Mне не раз приходилось читать и слышать от людей, хорошо знавших Владимира Высоцкого, что самым близким другом его по жизни и по духу был Михаил Шемякин. Знаменитому художнику он посвящал стихотворения и среди них одно, написанное за считанные дни до смерти. Вот что мне рассказал Михаил Шемякин.

— Я узнал о его смерти позже всех. В то время я находился в Греции, и никто не решился мне позвонить и сообщить, что Володя нас покинул. Я был со своей подругой-американкой в Афинах. Она знала Володю, я их как-то познакомил во Франции. Она сидела со мной в ресторане, был душный вечер. Она была чем-то встревожена, и я это почувствовал. Она несколько раз, когда мы ужинали, задавала какой-то странный вопрос — ты сильный человек, Миша, как многие русские? Я посмотрел на нее изумленно и сказал — ну конечно, мы все же гиганты. А в третий раз, когда она меня спросила и пристально на меня посмотрела, меня как бы озарило, и я сказал ей — Володя. Она очень любила его творчество, сама занималась музыкой. Она заплакала и сказала — да, он ушел. Она прочитала это в газете. Она купила газету в Афинах, а до тех пор мы жили на маленьком острове. Она прочитала заметку о том, что в России ушел из жизни великий бард. Конечно, для меня это был колоссальный удар. Мы всю ночь бродили по улицам. Под утро поехали к Георгию Костаки, известнейшему коллекционеру русского авангарда, дяде Жоре, как мы его называли. Он в то время жил в Афинах. Конечно, он был очень расстроен. Но когда он увидел мое совершенно перекошенное лицо, он обнял меня и сказал — ты знаешь, он вовремя ушел. Это меня поразило. Я был дико оскорблен этим выражением. А он сказал, что то, что он таким молодым ушел, может это здорово, это как Пушкин, как Лермонтов. Он хотел меня утешить.

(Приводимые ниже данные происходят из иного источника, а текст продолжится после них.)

(** Three files are selected and the middle one is removed. *)
Lemma removeFile_removes_one_witness :
  S (List.length (selectedFiles (state
       (removeFile 1 (handleFiles [mkFile "a.pdf" 1; mkFile "b.pdf" 2; mkFile "c.pdf" 3]
                                  initial_world)))))
  = 3%nat.
Proof.
  apply (proj1 (proj2 (removeFile_removes_one 1
           (handleFiles [mkFile "a.pdf" 1; mkFile "b.pdf" 2; mkFile "c.pdf" 3]
                        initial_world)))).
  vm_compute. lia.
Defined.

End SelectionExtras.

(** ** What each callback leaves alone *)
Section Frames.

Lemma sameOutsideMonitoring_refl (w : World) : sameOutsideMonitoring w w.
Proof. repeat split. Qed.

(** An answer to the monitor is a change of the monitoring data, possibly
    followed by [resetUploadUI]. *)
Lemma monitorAnswer_shape (r : StatusResponse) (w : World) :
  exists v, sameOutsideMonitoring w v
            /\ (monitorAnswer r w = v \/ monitorAnswer r w = resetUploadUI v).
Proof.
  assert (Herr : exists v, sameOutsideMonitoring w v
            /\ (monitoring_error w = v \/ monitoring_error w = resetUploadUI v)).
  { unfold monitoring_error. destruct (MAX_ERRORS <=? _).
    - eexists; split; [|right; reflexivity]; repeat split.
    - eexists; split; [|left; reflexivity]; repeat split. }
  destruct r as [|http body]; cbn [monitorAnswer]; [exact Herr|].
  destruct (JS.response_ok http); cbn [negb].
  - destruct body as [job|]; [|exact Herr].
    destruct (isTerminal (status job));
      (eexists; split; [|left; reflexivity]; repeat split).
  - destruct (http =? 404); [|exact Herr].
    eexists; split; [|right; reflexivity]; repeat split.
Qed.

(** So is a monitor tick. *)
Lemma monitorTick_shape (r : StatusResponse) (w : World) :
  exists v, sameOutsideMonitoring w v
            /\ (monitorTick r w = v \/ monitorTick r w = resetUploadUI v).
Proof.
  unfold monitorTick, monitorFire.
  destruct (checkInterval (monitor w)); cbn [negb];
    [|exists w; split; [apply sameOutsideMonitoring_refl|now left]].
  destruct (truthy (currentJobId (state w))); [apply monitorAnswer_shape|].
  eexists; split; [|left; reflexivity]; repeat split.
Qed.

Lemma settleFire_shape (w : World) :
  exists v, sameOutsideMonitoring w v
            /\ (settleFire w = v \/ settleFire w = resetUploadUI v).
Proof.
  unfold settleFire. destruct (settleTimeout (monitor w)).
  - eexists; split; [|right; reflexivity]; repeat split.
  - exists w; split; [apply sameOutsideMonitoring_refl|now left].
Qed.

Lemma uploadFiles_resume_shape (r : UploadResponse) (w : World) :
  exists v, sameOutsideMonitoring w v
            /\ (uploadFiles_resume r w = v \/ uploadFiles_resume r w = resetUploadUI v).
Proof.
  unfold uploadFiles_resume. destruct r as [|s id].
  - eexists; split; [|right; reflexivity]; repeat split.
  - destruct (JS.response_ok s).
    + eexists; split; [|left; reflexivity]; repeat split.
    + eexists; split; [|right; reflexivity]; repeat split.
Qed.

Lemma updateSpecificCards_frame (now : Z) (js : list Job) (w : World) :
  let w' := updateSpecificCards now js w in
  upload_ui w' = upload_ui w /\ status_ui w' = status_ui w
  /\ monitor w' = monitor w /\ alerts w' = alerts w.
Proof.
  revert w. induction js as [|j js IH]; intros w; cbn zeta; simpl; [repeat split|].
  destruct (replaceCard _ _ _) as [cards|]; [|repeat split].
  destruct (IH (set_historyList cards w)) as (H1 & H2 & H3 & H4).
  repeat split; assumption.
Qed.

А то, что Володя уходил, он это сам, конечно, предчувствовал. Я в некоторых своих воспоминаниях писал о том, что я буквально уговаривал его не умирать, потому что он последние два года кроме алкоголя, к сожалению, пристрастился к наркотикам. Все мы понимали, что это конец. Со мной он попрощался странным таким образом. Когда я приехал из Америки, он улетал в Россию, как оказалось, навсегда. Когда я вернулся, я у себя на столе увидел маленький конверт. И там находилась маленькая записка, обращенная ко мне. Я сейчас говорю с вами, а в руках у меня оригинал, и я читаю. «Михаилу Шемякину, чьим другом посчастливилось быть мне.

Как зайдешь в бистро-столовку,

По пивку ударишь —

Вспоминай всегда про Вовку:

Где, мол, друг-товарищ!

А в лицо — трехстопным матом,

Может — хоть до драки, —

По себе же помни: братом

Вовчик был Шемяке.

Баба, как наседка, квохчет

(Не было печали), —

Вспоминай! Быть может, Вовчик —

«Поминай, как звали».

M. Chemiakin —

                       всегда, везде Шемякин, —

А посему французский не учи!..

Как хороши, как свежи были маки,

Из коих смерть схимичили врачи.

Мишка! Милый! Брат мой Мишка!

Разрази нас гром! —

Поживем еще, братишка,

Po-gi-viom!

 

Это было его прощальное письмо. Мы сидели перед отлетом в моей мастерской, я куда-то убегал, и в этот момент он или написал, или положил уже написанное им ранее письмо. Спрятал между двумя моими рисунками вот эти стихи.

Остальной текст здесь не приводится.